Assurance-vie : choisir la bonne clause pour protéger son conjoint

Assurance-vie : choisir la bonne clause pour protéger son conjoint

Publié le 8 oct. 2020 à 11:56

Faut-il le rappeler ? L’assurance-vie reste à ce jour un outil financier sans égal pour optimiser sa transmission et gratifier son conjoint « à condition toutefois de ne jamais oublier les conséquences civiles qu’elle peut engendrer », rappelle Thomas Prud’Homoz, notaire associé chez KL Conseil. Le caractère aléatoire de l’assurance-vie « dont les effets dépendent de la vie humaine » lui confère en effet un statut successoral exceptionnel (articles L.132-12 et 13 du Code des assurances) en vertu duquel le capital stipulé payable en cas de décès ne fait pas partie de la succession de l’assuré sous réserve toutefois que les primes versées par le contractant « n’aient été manifestement exagérées eu égard à ses facultés ».

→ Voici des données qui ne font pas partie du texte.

(** * Replicated web services over session-decoupled consensus

    A shallow embedding of the Go sources of the two-layer BFT web service
    (layer-2 [app], [srvreg], [repository], [server]; layer-1 handlers) and
    the properties of its specification that were checked against it.

    Conventions of the embedding:
    - a Go [string] or [[]byte] is a [string] (a sequence of bytes);
    - a Go [int64] is a [Z] together with its two's-complement wrap-around;
    - a Go [map] is a [gmap]; the order in which [range] visits it is an
      explicit argument, since Go leaves it unspecified;
    - a pointer that may be [nil] is an [option];
    - a run-time panic is an explicit outcome;
    - calls that leave the repository (encoding/json, the consensus engine,
      the HTTP client) are parameters of the section that uses them, and so
      is the order of the rows of a query that does not fix it. *)

From Stdlib Require Import ZArith List Lia ZifyBool Bool.
From Stdlib Require Import Strings.String Strings.Ascii.
From stdpp Require Import gmap strings list fin_maps pretty.

Import ListNotations.
Local Open Scope string_scope.
Local Open Scope Z_scope.

(* ===================================================================== *)
(** ** Go strings *)
(* ===================================================================== *)

Module GoString.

Doublé d’une fiscalité allégée (le bénéficiaire désigné par le défunt profite d’un abattement de 152.500 euros, ramené à 30.500 euros pour les primes versées après 70 ans, voir tableau) ce régime civil dérogatoire ouvre un large champ des possibles dont l’optimisation repose sur une rédaction appropriée de la clause bénéficiaire. « C’est une pièce maîtresse du contrat qu’il convient de rédiger avec soin, avec l’aide de son conseiller patrimonial et (ou) de son notaire auprès de qui on peut déposer la clause pour en assurer la conservation et la bonne exécution », observe Thomas Prud’Homoz.